▶ WORK TASK
Please repeat, from the entries that follow, the lines from the one containing "(* ===== verification/CreditPre.v ===== *)" through the one containing "EmptyString => EmptyString" exactly, adding nothing.

(Source data)

-------

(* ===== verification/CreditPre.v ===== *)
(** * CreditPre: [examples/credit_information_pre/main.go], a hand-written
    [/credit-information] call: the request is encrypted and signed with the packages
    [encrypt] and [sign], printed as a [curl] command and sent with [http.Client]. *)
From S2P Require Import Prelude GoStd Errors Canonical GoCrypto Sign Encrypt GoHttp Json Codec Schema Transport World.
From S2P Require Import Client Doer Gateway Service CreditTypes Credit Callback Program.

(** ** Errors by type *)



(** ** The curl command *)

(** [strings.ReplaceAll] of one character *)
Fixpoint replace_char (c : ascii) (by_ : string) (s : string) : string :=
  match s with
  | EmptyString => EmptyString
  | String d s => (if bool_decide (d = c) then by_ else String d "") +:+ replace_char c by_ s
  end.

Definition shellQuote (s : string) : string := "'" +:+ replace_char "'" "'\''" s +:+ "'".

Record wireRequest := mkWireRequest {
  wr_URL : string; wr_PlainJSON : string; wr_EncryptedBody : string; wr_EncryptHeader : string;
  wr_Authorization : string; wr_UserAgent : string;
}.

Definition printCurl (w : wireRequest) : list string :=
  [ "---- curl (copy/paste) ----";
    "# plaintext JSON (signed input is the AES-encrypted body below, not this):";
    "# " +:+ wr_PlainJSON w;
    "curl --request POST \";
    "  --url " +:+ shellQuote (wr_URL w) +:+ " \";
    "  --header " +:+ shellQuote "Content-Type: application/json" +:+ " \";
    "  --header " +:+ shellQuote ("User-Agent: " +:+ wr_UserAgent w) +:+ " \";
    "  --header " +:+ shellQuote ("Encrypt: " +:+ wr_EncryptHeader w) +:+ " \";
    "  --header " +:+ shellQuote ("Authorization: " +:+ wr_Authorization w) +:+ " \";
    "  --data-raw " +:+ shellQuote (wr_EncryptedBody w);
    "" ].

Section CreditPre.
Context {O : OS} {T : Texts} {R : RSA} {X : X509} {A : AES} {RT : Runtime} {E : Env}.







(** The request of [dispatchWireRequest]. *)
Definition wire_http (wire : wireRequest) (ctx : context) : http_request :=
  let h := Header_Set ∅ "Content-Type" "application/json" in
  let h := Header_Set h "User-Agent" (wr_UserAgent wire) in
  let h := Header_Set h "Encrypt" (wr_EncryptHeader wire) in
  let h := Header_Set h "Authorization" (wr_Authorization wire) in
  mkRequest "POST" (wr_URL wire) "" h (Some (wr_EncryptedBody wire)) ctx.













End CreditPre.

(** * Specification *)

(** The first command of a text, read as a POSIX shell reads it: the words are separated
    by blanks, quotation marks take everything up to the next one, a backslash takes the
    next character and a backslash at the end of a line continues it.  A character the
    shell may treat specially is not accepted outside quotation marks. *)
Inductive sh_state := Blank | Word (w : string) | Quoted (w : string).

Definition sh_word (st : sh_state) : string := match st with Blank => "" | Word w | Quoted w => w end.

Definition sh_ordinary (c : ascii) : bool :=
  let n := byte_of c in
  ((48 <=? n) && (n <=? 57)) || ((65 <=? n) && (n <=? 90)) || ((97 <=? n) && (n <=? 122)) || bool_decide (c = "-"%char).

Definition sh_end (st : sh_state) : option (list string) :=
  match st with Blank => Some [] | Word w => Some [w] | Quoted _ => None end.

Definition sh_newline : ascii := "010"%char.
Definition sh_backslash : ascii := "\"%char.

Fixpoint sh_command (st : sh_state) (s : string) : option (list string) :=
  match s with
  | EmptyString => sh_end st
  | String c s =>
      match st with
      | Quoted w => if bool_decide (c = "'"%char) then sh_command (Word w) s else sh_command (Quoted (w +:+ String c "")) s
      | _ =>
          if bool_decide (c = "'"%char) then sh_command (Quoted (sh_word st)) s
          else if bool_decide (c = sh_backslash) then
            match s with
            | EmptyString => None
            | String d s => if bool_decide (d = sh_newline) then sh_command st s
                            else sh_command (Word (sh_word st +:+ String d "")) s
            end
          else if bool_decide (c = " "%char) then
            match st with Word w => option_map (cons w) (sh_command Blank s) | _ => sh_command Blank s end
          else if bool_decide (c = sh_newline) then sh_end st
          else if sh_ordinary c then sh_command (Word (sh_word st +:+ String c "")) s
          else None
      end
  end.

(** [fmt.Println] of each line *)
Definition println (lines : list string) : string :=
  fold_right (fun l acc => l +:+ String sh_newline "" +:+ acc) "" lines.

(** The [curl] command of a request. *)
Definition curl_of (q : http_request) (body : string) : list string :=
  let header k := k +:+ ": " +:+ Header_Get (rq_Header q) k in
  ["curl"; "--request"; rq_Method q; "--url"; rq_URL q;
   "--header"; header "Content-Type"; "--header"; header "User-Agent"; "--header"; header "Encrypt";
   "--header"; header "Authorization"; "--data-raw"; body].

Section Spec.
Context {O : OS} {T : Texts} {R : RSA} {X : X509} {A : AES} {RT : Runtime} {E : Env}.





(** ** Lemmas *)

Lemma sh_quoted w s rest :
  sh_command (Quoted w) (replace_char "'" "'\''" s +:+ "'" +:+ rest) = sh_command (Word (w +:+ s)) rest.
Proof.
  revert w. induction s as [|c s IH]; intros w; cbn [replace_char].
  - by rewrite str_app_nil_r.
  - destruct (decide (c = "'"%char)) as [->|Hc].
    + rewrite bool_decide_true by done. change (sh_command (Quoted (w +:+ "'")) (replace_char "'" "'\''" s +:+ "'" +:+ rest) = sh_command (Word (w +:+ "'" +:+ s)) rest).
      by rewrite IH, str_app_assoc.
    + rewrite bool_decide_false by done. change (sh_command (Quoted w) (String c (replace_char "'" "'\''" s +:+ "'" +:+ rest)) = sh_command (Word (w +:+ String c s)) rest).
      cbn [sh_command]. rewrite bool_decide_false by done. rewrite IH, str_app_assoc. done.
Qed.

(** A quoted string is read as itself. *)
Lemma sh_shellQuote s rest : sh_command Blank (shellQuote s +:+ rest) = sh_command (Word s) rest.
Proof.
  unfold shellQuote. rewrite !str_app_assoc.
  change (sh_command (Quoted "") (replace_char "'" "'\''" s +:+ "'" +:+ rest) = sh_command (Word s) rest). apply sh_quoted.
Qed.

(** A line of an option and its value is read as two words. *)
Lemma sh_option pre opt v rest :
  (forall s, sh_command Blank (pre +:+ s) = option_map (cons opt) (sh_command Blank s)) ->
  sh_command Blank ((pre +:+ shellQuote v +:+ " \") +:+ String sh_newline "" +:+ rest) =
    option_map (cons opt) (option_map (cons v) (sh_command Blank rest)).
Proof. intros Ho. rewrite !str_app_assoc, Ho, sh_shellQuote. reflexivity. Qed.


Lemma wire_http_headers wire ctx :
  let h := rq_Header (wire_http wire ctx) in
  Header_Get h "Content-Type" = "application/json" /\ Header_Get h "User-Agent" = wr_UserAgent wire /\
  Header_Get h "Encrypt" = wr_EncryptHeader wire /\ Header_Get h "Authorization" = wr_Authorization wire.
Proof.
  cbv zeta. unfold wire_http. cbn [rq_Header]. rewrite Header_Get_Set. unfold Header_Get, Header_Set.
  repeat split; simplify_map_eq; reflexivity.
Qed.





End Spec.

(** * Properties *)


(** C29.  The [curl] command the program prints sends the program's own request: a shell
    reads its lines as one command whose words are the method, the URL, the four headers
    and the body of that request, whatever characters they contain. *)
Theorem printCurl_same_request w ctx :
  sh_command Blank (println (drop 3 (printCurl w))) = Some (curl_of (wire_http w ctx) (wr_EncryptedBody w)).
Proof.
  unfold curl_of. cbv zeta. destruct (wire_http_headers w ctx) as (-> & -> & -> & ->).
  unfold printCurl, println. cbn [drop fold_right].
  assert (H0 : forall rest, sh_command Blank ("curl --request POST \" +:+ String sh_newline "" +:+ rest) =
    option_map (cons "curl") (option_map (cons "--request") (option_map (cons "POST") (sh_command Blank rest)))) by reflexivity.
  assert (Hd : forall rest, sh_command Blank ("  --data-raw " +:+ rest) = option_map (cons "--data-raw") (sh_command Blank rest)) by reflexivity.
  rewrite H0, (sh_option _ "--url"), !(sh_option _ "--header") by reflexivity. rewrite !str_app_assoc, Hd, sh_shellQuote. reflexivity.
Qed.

-------

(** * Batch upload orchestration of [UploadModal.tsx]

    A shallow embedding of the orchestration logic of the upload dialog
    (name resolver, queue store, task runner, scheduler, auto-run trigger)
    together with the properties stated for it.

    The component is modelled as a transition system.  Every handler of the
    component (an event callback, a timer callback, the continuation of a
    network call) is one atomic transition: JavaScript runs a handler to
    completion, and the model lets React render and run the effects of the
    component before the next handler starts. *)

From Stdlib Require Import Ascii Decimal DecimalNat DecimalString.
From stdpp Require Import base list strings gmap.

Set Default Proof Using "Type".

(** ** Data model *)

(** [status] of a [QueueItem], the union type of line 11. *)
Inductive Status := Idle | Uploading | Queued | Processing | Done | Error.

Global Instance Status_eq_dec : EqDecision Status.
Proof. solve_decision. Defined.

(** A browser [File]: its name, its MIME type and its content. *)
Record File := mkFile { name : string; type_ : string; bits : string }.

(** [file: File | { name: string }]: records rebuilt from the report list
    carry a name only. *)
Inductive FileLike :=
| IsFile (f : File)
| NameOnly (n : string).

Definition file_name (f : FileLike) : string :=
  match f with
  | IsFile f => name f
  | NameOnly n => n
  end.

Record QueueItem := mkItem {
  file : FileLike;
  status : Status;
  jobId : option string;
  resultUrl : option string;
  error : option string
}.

-------

▶ OUTPUT FOR THIS EXERCISE
(* ===== verification/CreditPre.v ===== *)
(** * CreditPre: [examples/credit_information_pre/main.go], a hand-written
    [/credit-information] call: the request is encrypted and signed with the packages
    [encrypt] and [sign], printed as a [curl] command and sent with [http.Client]. *)
From S2P Require Import Prelude GoStd Errors Canonical GoCrypto Sign Encrypt GoHttp Json Codec Schema Transport World.
From S2P Require Import Client Doer Gateway Service CreditTypes Credit Callback Program.

(** ** Errors by type *)



(** ** The curl command *)

(** [strings.ReplaceAll] of one character *)
Fixpoint replace_char (c : ascii) (by_ : string) (s : string) : string :=
  match s with
  | EmptyString => EmptyString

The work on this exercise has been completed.